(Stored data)
|---|

Definition is_supported (v : string) : bool := bool_decide (v ∈ SUPPORTED_PROTOCOL_VERSIONS).
(** [filter(supported).unwrap_or(LATEST_PROTOCOL_VERSION)] *)
Definition negotiate (requested : option string) : string :=
  match requested with
  | Some v => if is_supported v then v else LATEST_PROTOCOL_VERSION
  | None => LATEST_PROTOCOL_VERSION
  end.
Definition initialize_result (version : string) : Value :=
  obj [("protocolVersion", VStr version);
       ("capabilities", obj [("tools", obj [("listChanged", VBool false)])]);
       ("serverInfo", obj [("name", VStr "podseq"); ("version", VStr CARGO_PKG_VERSION)]);
       ("instructions", VStr "Read-only inspection of a podseq node: local store, Sui settlement, Walrus data availability, and the bridge. Nothing is signed or sent.")].
Definition outcome_result (o : ToolOutcome) : Value :=
  obj [("content", VArr [obj [("type", VStr "text"); ("text", VStr (text o))]]);
       ("isError", VBool (is_error o))].

(** A message with an [id] gets a response; a notification gets none. *)
Definition dispatch (message : Value) : Op (option Value) :=
  match get "id" message with
  | None => mret None
  | Some id =>
      match get "method" message ≫= as_str with
      | None => mret (Some (err_response id (-32600) "missing method"))
      | Some method =>
          if decide (method = "initialize") then
            mret (Some (ok_response id (initialize_result
              (negotiate (pointer2 "params" "protocolVersion" message ≫= as_str)))))
          else if decide (method = "ping") then mret (Some (ok_response id (obj [])))
          else if decide (method = "tools/list") then
            mret (Some (ok_response id (obj [("tools", tools_metadata)])))
          else if decide (method = "tools/call") then
            let name := default "" (pointer2 "params" "name" message ≫= as_str) in
            let arguments := default (obj []) (pointer2 "params" "arguments" message) in
            outcome ← call_tool name arguments;
            mret (Some (match outcome with
                        | Some o => ok_response id (outcome_result o)
                        | None => err_response id (-32602) ("unknown tool: " +:+ name)
                        end))
          else mret (Some (err_response id (-32601) ("method not found: " +:+ method)))
      end
  end.

Definition is_object (v : Value) : bool := match v with VObj _ => true | _ => false end.
(** An array is a batch, answered in order. *)
Fixpoint dispatch_batch (entries : list Value) : Op (list Value) :=
  match entries with
  | [] => mret []
  | entry :: rest =>
      rs ← (if is_object entry then option_list <$> dispatch entry
            else mret [err_response VNull (-32600) "invalid request"]);
      more ← dispatch_batch rest;
      mret (rs ++ more)
  end.

(** ** HTTP *)

Record HttpRequest := mk_request {
  req_method : string;
  req_path : string;
  req_headers : list (string * string);
  content_length : option N
}.
Definition header (name : string) (r : HttpRequest) : option string := assoc name (req_headers r).

(** A response before it is written out. *)
Record HttpResponse := mk_response {
  status : string;
  content_type : string;
  protocol_version : option string;
  extra_headers : list (string * string);
  resp_body : list byte
}.
Definition CRLF : string := String (ascii_of_N 13) (String (ascii_of_N 10) "").
Definition header_line (name value : string) : string := name +:+ ": " +:+ value +:+ CRLF.
Definition write_response (r : HttpResponse) : list byte :=
  string_bytes
    ("HTTP/1.1 " +:+ status r +:+ CRLF
     +:+ header_line "Content-Type" (content_type r)
     +:+ header_line "Content-Length" (fmt_dec (N.of_nat (length (resp_body r))))
     +:+ match protocol_version r with
         | Some v => header_line "MCP-Protocol-Version" v | None => "" end
     +:+ foldr (λ '(n, v) s, header_line n v +:+ s) "" (extra_headers r)
     +:+ "Connection: close" +:+ CRLF +:+ CRLF)
  ++ resp_body r.

(** [read_line]: up to and with the next newline, or the end of the stream;
    the text, the bytes it took, and the rest of the stream. *)
Fixpoint split_line (l : list byte) : list byte * list byte :=
  match l with
  | [] => ([], [])
  | b :: l => if decide (b = x0a) then ([b], l) else let '(a, r) := split_line l in (b :: a, r)
  end.
Definition read_line (stream : list byte) : result anyhow (string * N * list byte) :=
  let '(line, rest) := split_line stream in
  s ← ok_or (from_utf8 line) ["stream did not contain valid UTF-8"];
  Ok (s, N.of_nat (length line), rest).

(** The words [split_whitespace] yields first and second. *)
Fixpoint next_word (s : string) : string * string :=
  match s with
  | "" => ("", "")
  | String c s' => if is_space c then ("", s) else let '(w, r) := next_word s' in (String c w, r)
  end.
Definition split_word (s : string) : string * string := next_word (trim_start s).

Record HeaderBlock := mk_headers {
  hb_headers : list (string * string);
  hb_length : option N
}.
Definition add_header (line : string) (h : HeaderBlock) : HeaderBlock :=
  match split_once ":"%char line with
  | None => h
  | Some (name, value) =>
      let name := to_lowercase (trim name) in
      mk_headers (hb_headers h ++ [(name, trim value)])
        (if decide (name = "content-length") then parse_u64 (trim value) else hb_length h)
  end.
(** Each line takes at least one byte, so more fuel than the stream has bytes
    is enough ([headers_terminate]). *)
Fixpoint read_headers (fuel : nat) (header_bytes : N) (h : HeaderBlock) (stream : list byte)
    : result anyhow (HeaderBlock * list byte) :=
  match fuel with
  | O => Err ["out of fuel"]
  | S fuel =>
      '(line, n, rest) ← read_line stream;
      if n =? 0 then bail "connection closed mid-headers"
      else
        let header_bytes := header_bytes + n in
        if MAX_HEADER_BYTES <? header_bytes then bail "header block too large"
        else
          let trimmed := trim_end line in
          if decide (trimmed = "") then Ok (h, rest)
          else read_headers fuel header_bytes (add_header trimmed h) rest
  end.
Definition read_request (stream : list byte) : result anyhow (option (HttpRequest * list byte)) :=
  '(line, n, rest) ← read_line stream;
  if n =? 0 then Ok None
  else
    let '(method, line') := split_word line in
    let '(path, _) := split_word line' in
    '(h, rest) ← read_headers (S (length rest)) 0 (mk_headers [] None) rest;
    Ok (Some (mk_request method path (hb_headers h) (hb_length h), rest)).

Definition plain (st : string) (b : string) : HttpResponse := mk_response st "text/plain" None [] (string_bytes b).

Definition check_body (request : HttpRequest) : HttpResponse + N :=
  if bool_decide (is_Some (header "transfer-encoding" request)) then
    inl (plain "400 Bad Request" "chunked bodies are not supported")
  else
    match content_length request with
    | None => inl (plain "400 Bad Request" "content-length required")
    | Some n => if MAX_BODY_BYTES <? n then inl (plain "413 Content Too Large" "body too large") else inr n
    end.
(** The checks before the body is read, in the handler's order: the response
    that refuses the request, or the body's length. *)
Definition check_request (request : HttpRequest) : HttpResponse + N :=
  if negb (bool_decide (req_path request = "/mcp")) then inl (plain "404 Not Found" "not found")
  else if negb (bool_decide (req_method request = "POST")) then
    inl (mk_response "405 Method Not Allowed" "text/plain" None [("Allow", "POST")]
           (string_bytes "POST JSON-RPC messages only"))
  else
    match header "mcp-protocol-version" request with
    | Some version =>
        if is_supported version then check_body request
        else inl (plain "400 Bad Request" ("unsupported MCP-Protocol-Version: " +:+ version))
    | None => check_body request
    end.

(** The messages of a body: [None] refuses the request. *)
Definition dispatch_body (message : Value) : Op (option (list Value * bool)) :=
  match message with
  | VArr entries => responses ← dispatch_batch entries; mret (Some (responses, true))
  | VObj _ => response ← dispatch message; mret (Some (option_list response, false))
  | _ => mret None
  end.
Definition body_response (version : string) (responses : list Value) (was_array : bool) : HttpResponse :=
  match responses with
  | [] => mk_response "202 Accepted" "text/plain" (Some version) [] []
  | first :: _ =>
      let response := if was_array then VArr responses else first in
      mk_response "200 OK" "application/json" (Some version) []
        (string_bytes (value_to_string response))
  end.

(** One connection: from the bytes the client sends until it closes to the
    response, or [None] when it closes without a request. *)
Definition handle_connection (stream : list byte) : Op (option HttpResponse) :=
  request ← lift (read_request stream);
  match request with
  | None => mret None
  | Some (request, rest) =>
      match check_request request with
      | inl refused => mret (Some refused)
      | inr content_length =>
          let body := take (N.to_nat content_length) rest in
          if N.of_nat (length body) <? content_length then
            throw ["client closed the connection mid-body"]
          else
            match value_from_slice body with
            | None => mret (Some (plain "400 Bad Request" "invalid JSON"))
            | Some message =>
                r ← dispatch_body message;
                mret (Some (match r with
                  | None => plain "400 Bad Request" "expected a JSON object or array"
                  | Some (responses, was_array) =>
                      body_response (negotiate (header "mcp-protocol-version" request))
                        responses was_array
                  end))
            end
      end
  end.
(** The task [serve_on] spawns per connection: the bytes the client receives;
    a handler's error is only logged. *)
Definition serve_connection (stream : list byte) (w : W) : list byte * W :=
  match handle_connection stream w with
  | (Ok (Some response), w') => (write_response response, w')
  | (_, w') => ([], w')
  end.
End Tools.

|---|

Above are the records; print exactly the lines from the line with "Definition read_line (stream" to the line with "let trimmed := trim_end line in", including both, and nothing else.

▶ [Problem solution]
Definition read_line (stream : list byte) : result anyhow (string * N * list byte) :=
  let '(line, rest) := split_line stream in
  s ← ok_or (from_utf8 line) ["stream did not contain valid UTF-8"];
  Ok (s, N.of_nat (length line), rest).

(** The words [split_whitespace] yields first and second. *)
Fixpoint next_word (s : string) : string * string :=
  match s with
  | "" => ("", "")
  | String c s' => if is_space c then ("", s) else let '(w, r) := next_word s' in (String c w, r)
  end.
Definition split_word (s : string) : string * string := next_word (trim_start s).

Record HeaderBlock := mk_headers {
  hb_headers : list (string * string);
  hb_length : option N
}.
Definition add_header (line : string) (h : HeaderBlock) : HeaderBlock :=
  match split_once ":"%char line with
  | None => h
  | Some (name, value) =>
      let name := to_lowercase (trim name) in
      mk_headers (hb_headers h ++ [(name, trim value)])
        (if decide (name = "content-length") then parse_u64 (trim value) else hb_length h)
  end.
(** Each line takes at least one byte, so more fuel than the stream has bytes
    is enough ([headers_terminate]). *)
Fixpoint read_headers (fuel : nat) (header_bytes : N) (h : HeaderBlock) (stream : list byte)
    : result anyhow (HeaderBlock * list byte) :=
  match fuel with
  | O => Err ["out of fuel"]
  | S fuel =>
      '(line, n, rest) ← read_line stream;
      if n =? 0 then bail "connection closed mid-headers"
      else
        let header_bytes := header_bytes + n in
        if MAX_HEADER_BYTES <? header_bytes then bail "header block too large"
        else
          let trimmed := trim_end line in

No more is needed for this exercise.